After I have done this for my Dad I will do the same for my Mum, my grandparents, my husband, children, brother, sister and everyone who makes my life special.  That way if my time comes unexpectedly or the time of someone I love, I can take comfort in the thought that I won't be plagued by that one great regret and in the meantime I will have the beautiful experience of appreciating and uplifting the ones I love.

I hope like me that you don't see this as morbid but as an opportunity to really start to live your life the way you would like to every day by seeing life for the precious daily gift that it is.

Have you had a dream that has caused you to make changes in your life?  If so tell me about it.

Sunday, 19 January 2014

2014 The year of Spirit

I am calling it.  2014 for me will be The Year of Spirit.  I have spent many a year focused on partying hard, building a career, improving my health, losing weight, improving my fitness, volunteering in my community and much, much more.  While I enjoyed working on these different areas of my life I have always felt that something is missing, or more importantly that there is something significant that I keep pushing down the list of priorities.

marin| freedigitalphotos.net

I was fortunate enough to have spent the week between Christmas and New Years Eve this year at the home of my aunty in a beautiful bayside town as sick as a dog.  While it may not sound so fortunate to be so sick at that time of the year it actually forced me to stay put instead of running around taking the kids to a million different things and trying to cram as much as we possibly could into that week.

Now my aunty's place ended up being the perfect place to stay put in as she is someone who likes to work on her spiritual development and has filled her home with reminders of her spiritual journey such as Buddha statues, prayer beads, spiritual sayings and beautiful art work.  In the many hours I spent just being in her home I was inspired to switch my focus from the hectic paced life of family, volunteering, exercising, play dates, story times, school and kinder pick ups and drop offs, playgroups, housework and all those other things that filled every week to the brim to a slower life focused on meditation, contemplation and being present in every moment.

It gave me the courage to say that not only is working on my spiritual self important but after the care of my children it is the most important thing I have to do.  I also realized that filling my life to the brim with caring for and providing the most that I could for my children, creating a beautiful home for my family and helping others was a great excuse for not working on my spiritual self as let's face it it's hard work.

What do I mean by working on my spiritual self and what do I have planned for this year?  I mean learning to find your authentic self.  The part of you that isn't concerned about what you look like, what you have or what people think of you.  The part of you that is above and beyond all of that.  The part of you that simply wants to live in the moment, spread love and joy purely because it feels good to and get back to nature.

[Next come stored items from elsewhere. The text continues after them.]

(** C13: the text of the input method on its way through the viewer, in any interleaving of
    commits, preedits and changes of the input method. While no shortcut modifier (Ctrl, Super)
    is held no text is lost, doubled or reordered: whatever was committed, composed locally or
    passed on, once the input method is switched off the guest has been given exactly the
    keystrokes the host committed, in their order. So it is while one is held that the guest
    does not hold Ctrl for: the viewer takes it for a stale one and forgets it. While one is
    held and Ctrl is down at the guest, preedits and commits are dropped, until the input
    method is enabled anew. *)
Theorem ime_text_lossless id events a v :
  reachable a → windows a !! id = Some v →
  let dropping := shortcut_modifiers_active (modifiers a)
                  && bool_decide (is_Some (pressed_guest_keys a !! KEY_LEFTCTRL)) in
  ∃ a' v', each (handle_ime id) (events ++ [Ime_Disabled]) a = Some (tt, a') ∧
    windows a' !! id = Some v' ∧ rest_strokes (composer v') = [] ∧
    strokes (guest_text id (sent (log a')))
    = strokes (guest_text id (sent (log a))) ++ rest_strokes (composer v)
      ++ strokes (concat (typed_text <$> heard dropping events)).
Proof.
  intros Ha%viewer_reachable_ok Hv dropping. destruct (ok_views a Ha id v Hv) as [Hok _].
  pose (ins := strokes (guest_text id (sent (log a))) ++ rest_strokes (composer v)).
  pose (I seen a := ∃ m c, chord m c = still_chord dropping seen ∧
    typing m c id (ins ++ strokes (concat (typed_text <$> heard dropping seen))) a).
  assert (I [] a) as H0.
  { exists (modifiers a), (ctrl_down a). split; [unfold still_chord; by rewrite andb_true_r|].
    split; [exists v; split; [done|apply Hok]|done..|]. unfold pending_strokes. by rewrite Hv, app_nil_r. }
  destruct (hoare_each I (handle_ime id) events) with (s := a) as ([] & a1 & E1 & m & c & Hmc & H1); [|exact H0|].
  { intros seen e _ b (m & c & Hmc & Hb).
    destruct (typing_ime m c id _ e b Hb) as ([] & d & Ed & m' & c' & Hmc' & Hd). exists tt, d. split; [done|].
    exists m', c'. rewrite still_chord_snoc, <- Hmc. split; [done|].
    rewrite heard_snoc, <- Hmc, fmap_app, concat_app, strokes_app, app_assoc. destruct (chord m c); cbn; [exact Hd|].
    by rewrite app_nil_r. }
  destruct (typing_ime m c id _ Ime_Disabled a1 H1) as (u & a2 & E2 & _ & _ & _ & [_ _ _ Hs]).
  destruct (typing_window _ _ _ _ _ H1) as (v1 & Hv1 & _).
  destruct (disabled_idle id v1 a1 Hv1) as (a2' & v2 & E2' & Hv2 & Hidle). rewrite E2 in E2'. injection E2' as -> ->.
  exists a2', v2. rewrite each_app, E1. cbn [each]. rewrite run_bind, E2. split; [done|]. split; [done|].
  rewrite Hidle. split; [done|]. unfold pending_strokes in Hs. rewrite Hv2 in Hs. cbn in Hs.
  rewrite Hidle in Hs. cbn in Hs. rewrite app_nil_r in Hs. rewrite Hs. unfold ins.
  destruct (chord m c); by rewrite app_nil_r, <- app_assoc.
Qed.

(** ** Sizes and fullscreen *)

(** A method of a window that leaves a field of it alone. *)
Definition fixes {X} (g : ViewerWindow → X) {A} (m : VM A) : Prop :=
  ∀ s r s', m s = Some (r, s') → g (vs_view s') = g (vs_view s).

Section fixes.
Context {X : Type} (g : ViewerWindow → X).

Lemma fixes_ret {A} (x : A) : fixes g (mret x).
Proof. by intros s r s' [= <- <-]. Qed.
Lemma fixes_gets {A} (f : view_state → A) : fixes g (gets f).
Proof. by intros s r s' [= <- <-]. Qed.
Lemma fixes_update f : (∀ v, g (f v) = g v) → fixes g (update f).
Proof. intros Hf s r s' [= <- <-]. apply Hf. Qed.
Lemma fixes_emit es : fixes g (emit es).
Proof. by intros s r s' [= <- <-]. Qed.
Lemma fixes_lift {A} (o : option A) : fixes g (lift o).
Proof. intros s r s'. unfold lift. by destruct o; [intros [= <- <-]|]. Qed.
Lemma fixes_bind {A B} (m : VM A) (k : A → VM B) : fixes g m → (∀ x, fixes g (k x)) → fixes g (m ≫= k).
Proof.
  intros Hm Hk s r s'. rewrite run_bind. destruct (m s) as [[x s1]|] eqn:E; [|done].
  intros E'. rewrite (Hk x s1 r s' E'). by eapply Hm.
Qed.
Lemma fixes_when b (m : VM unit) : fixes g m → fixes g (when b m).
Proof. destruct b; [done|]. intros _. apply fixes_ret. Qed.
End fixes.

Ltac fixes_step :=
  match goal with
  | |- fixes _ (mret _) => apply fixes_ret
  | |- fixes _ view => apply fixes_gets
  | |- fixes _ (ask _) => apply fixes_gets
  | |- fixes _ (update _) => apply fixes_update; reflexivity
  | |- fixes _ (emit _) => apply fixes_emit
  | |- fixes _ (lift _) => apply fixes_lift
  | |- fixes _ (when _ _) => apply fixes_when
  | |- fixes _ (_ ≫= _) => apply fixes_bind; [|intros ?]
  | |- fixes _ (let '(_, _) := ?x in _) => destruct x
  | |- fixes _ (match ?x with _ => _ end) => destruct x
  end.
Ltac fixes_all := repeat fixes_step.

Section resized.
Context (w : world) (window : Z) (b : bool).
Context (Hsizes : ∀ l id, 0 ≤ (inner_size (host w l id)).1 ≤ u32_max ∧ 0 ≤ (inner_size (host w l id)).2 ≤ u32_max).
Context (Hhost : ∀ l, is_window_fullscreen (host w l window) = b).

(** What a view makes of a new size of its host window. *)
Lemma view_resized_spec sz s r s' :
  vw_window (vs_view s) = window → view_resized w sz s = Some (r, s') →
  last_host_fullscreen (vs_view s') = b ∧
  r.1 = (if Bool.eqb b (last_host_fullscreen (vs_view s)) then None else Some b,
         negb (Bool.eqb b (last_host_fullscreen (vs_view s))) && negb b) ∧
  (b = true → r.2 = None).
Proof.
  intros Hwin. unfold view_resized. rewrite !run_bind. cbn [view gets]. rewrite run_bind. cbn [ask gets].
  rewrite Hwin, Hhost. set (l := last_host_fullscreen (vs_view s)). rewrite run_bind.
  destruct (when _ _ s) as [[u s1]|] eqn:E1; [|done].
  assert (last_host_fullscreen (vs_view s1) = b) as H1.
  { destruct (Bool.eqb b l) eqn:Hb; cbn in E1; injection E1 as <- <-; [|done].
    by apply eqb_prop in Hb as ->. }
  rewrite run_bind. cbn [view gets]. rewrite run_bind.
  match goal with |- match ?m s1 with _ => _ end = _ → _ => destruct (m s1) as [[resize s2]|] eqn:E2; [|done] end.
  assert (last_host_fullscreen (vs_view s2) = b) as H2.
  { rewrite <- H1. revert E2. generalize resize s2.
    match goal with |- ∀ r s', ?m _ = _ → _ => enough (fixes last_host_fullscreen m) as H by (intros; by eapply H) end.
    unfold consume_programmatic_resize, resize_request_for_current_inner_size, enable_ime_at_last_cursor,
      update_ime_cursor_area. fixes_all. }
  rewrite run_bind. unfold request_redraw. cbn. intros [= <- <-]. cbn. split_and!; [done|by destruct (Bool.eqb b l)|].
  intros ->. rewrite !andb_false_r in E2. cbn in E2. by injection E2 as <- <-.
Qed.
End resized.

(** A method of a known window, run by the application. *)
Lemma on_view_run {A} id (d : A) (m : VM A) v a :
  (∀ window msgs, sustains (view_inv window msgs) m) → Viewer_ok a → windows a !! id = Some v →
  ∃ r s, m (mkViewState v (log a)) = Some (r, s) ∧ view_inv (vw_window v) (sent (log a)) s ∧
    on_view id d m a = Some (r, set_windows (<[id := vs_view s]> (windows a)) (set_log (vs_log s) a)).
Proof.
  intros Hm Ha Hv. destruct (ok_views a Ha id v Hv) as [Hok _].
  destruct (Hm (vw_window v) (sent (log a)) (mkViewState v (log a))) as (r & s & E & Hs); [by constructor|].
  exists r, s. split; [done|]. split; [done|]. unfold on_view, zoom. rewrite Hv. cbn. by rewrite E.
Qed.

Lemma ok_forget_host_resync id a : Viewer_ok a →
  Viewer_ok (set_pending_host_resize_resyncs (delete id (pending_host_resize_resyncs a)) a).
Proof. intros []. constructor; cbn; try assumption. intros i [x [_ Hx]%lookup_delete_Some]; eauto. Qed.

(** The event of a host window, when its guest window is known. *)
Lemma window_event_run w window id e a :
  window_ids a !! window = Some id →
  viewer_step w (Window_event window e) a =
  match e with
  | Resized sz => on_resized w id sz a
  | _ => viewer_step w (Window_event window e) a
  end.
Proof. intros Hid. destruct e; try done. cbn [viewer_step]. unfold window_event. rewrite run_bind. cbn. by rewrite Hid. Qed.

(** C16: the fullscreen states of the guest and of the host window follow each other without
    an echo. A size change of a host window tells the guest its fullscreen state if it is
    news and nothing otherwise, and drops the sizes pending for a window that went
    fullscreen; a fullscreen change told by the guest is applied to the host window, sends
    nothing, and is what the next size change is compared with. *)
Theorem fullscreen_synced w a window id v b :
  reachable a → world_ok w a → window_ids a !! window = Some id → windows a !! id = Some v →
  (∀ l, is_window_fullscreen (host w l window) = b) →
  (∀ sz, ∃ a' v', viewer_step w (Window_event window (Resized sz)) a = Some (tt, a') ∧
     windows a' !! id = Some v' ∧ last_host_fullscreen v' = b ∧
     sent (log a') = sent (log a) ++
       (if Bool.eqb b (last_host_fullscreen v) then [] else [IE_SetFullscreen id b]) ∧
     (b = true → last_host_fullscreen v = false →
      pending_resizes a' !! id = None ∧ pending_fullscreen_exit_resyncs a' !! id = None ∧
      pending_host_resize_resyncs a' !! id = None)) ∧
  (∀ f, ∃ a' v',
     viewer_step w (Viewer_message (Message_WindowEvent (WE_FullscreenChanged id f))) a = Some (tt, a') ∧
     windows a' !! id = Some v' ∧ last_host_fullscreen v' = f ∧ sent (log a') = sent (log a) ∧
     log a' = log a ++ (if Bool.eqb b f then [] else [Set_fullscreen window f])).
Proof.
  intros Ha%viewer_reachable_ok Hw Hid Hv Hb. pose proof (world_sizes _ _ Hw) as Hsizes.
  assert (vw_window v = window) as Hwin.
  { destruct (ok_ids a Ha window id Hid) as (v' & Hv' & <-). congruence. }
  split.
  - intros sz. rewrite (window_event_run w window id) by done. unfold on_resized. rewrite run_bind.
    cbn [update_app modify].
    set (a0 := set_pending_host_resize_resyncs (delete id (pending_host_resize_resyncs a)) a).
    destruct (on_view_run id (None, false, None) (view_resized w sz) v a0) as (r & s & Er & Hs & E);
      [intros; by apply view_resized_ok|by apply ok_forget_host_resync|done|].
    destruct (view_resized_spec w window b Hb sz (mkViewState v (log a0)) r s) as (Hl & Hr1 & Hr2); [done..|].
    rewrite run_bind, E. destruct r as [[toggle schedule] resize]. cbn [fst snd vs_view] in *.
    injection Hr1 as -> ->. pose proof (inv_sent _ _ _ Hs) as Hsent.
    assert (<[id:=vs_view s]> (windows a0) !! id = Some (vs_view s)) as Hput by apply lookup_insert_eq.
    destruct (Bool.eqb b (last_host_fullscreen v)) eqn:Heq; cbn [negb andb].
    + rewrite run_bind. cbn [mret M_ret when]. rewrite run_bind. cbn [mret M_ret].
      destruct resize as [[width height]|]; eexists _, (vs_view s); (split; [reflexivity|]); cbn;
        (split_and!; [done|done|by rewrite app_nil_r|]); intros -> Hf; rewrite Hf in Heq; done.
    + destruct b; cbn [negb when].
      * rewrite (Hr2 eq_refl). eexists _, (vs_view s). split; [reflexivity|]. cbn.
        split_and!; [done|done|by rewrite sent_app, Hsent|]. intros _ _. by rewrite !lookup_delete_eq.
      * destruct resize as [[width height]|]; eexists _, (vs_view s); (split; [reflexivity|]); cbn;
          (split_and!; [done|done|by rewrite sent_app, Hsent|done]).
  - intros f. cbn [viewer_step handle_message handle_remote_window_event]. unfold on_fullscreen_changed.
    set (v' := set_last_host_fullscreen f (set_pending_programmatic_resize None v)).
    set (es := if Bool.eqb b f then [] else [Set_fullscreen window f]).
    assert (on_view id false (update (set_pending_programmatic_resize None);; apply_window_fullscreen w f;;
        update (set_last_host_fullscreen f);; mret true) a
      = Some (true, set_windows (<[id := v']> (windows a)) (set_log (log a ++ es) a))) as E.
    { unfold on_view, zoom. rewrite Hv. cbn. rewrite run_bind. cbn. rewrite run_bind. unfold apply_window_fullscreen.
      rewrite run_bind. cbn. rewrite run_bind. cbn. rewrite Hwin, Hb. unfold es, v'.
      destruct (Bool.eqb b f); cbn; [by rewrite app_nil_r|done]. }
    rewrite run_bind, E. assert (sent es = []) as Hes by (unfold es; by destruct (Bool.eqb b f)).
    destruct f; cbn [when]; eexists _, v'; (split; [reflexivity|]); cbn; rewrite lookup_insert_eq, sent_app, Hes, app_nil_r;
      done.
Qed.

I plan to spend this year the way I have spent the first month so far.  Daily meditation and yoga, being with the people that I'm with instead of letting my mind take me somewhere else, reading of other's spiritual lessons and spiritual journeys, learning to let go of attachments to things, to ideas and to the way I define myself, daily exercise spent appreciating nature and feeling gratitude for everything that I have, have had and will have in the future while appreciating that none of it is permanent and all is meant to come and go.  I also plan to let go of those things that do not add to my life, that I resent doing or that I only do because I feel obliged.

How do I feel so far?  I feel calm, centred and far more in control of my life.  I feel as though I am actually living my life instead of getting to the end of each day, week, month, year exhausted and wondering what it was all about.  I can't wait to see how this year turns out.

What are your plans for the year?  What are you dedicating 2014 too?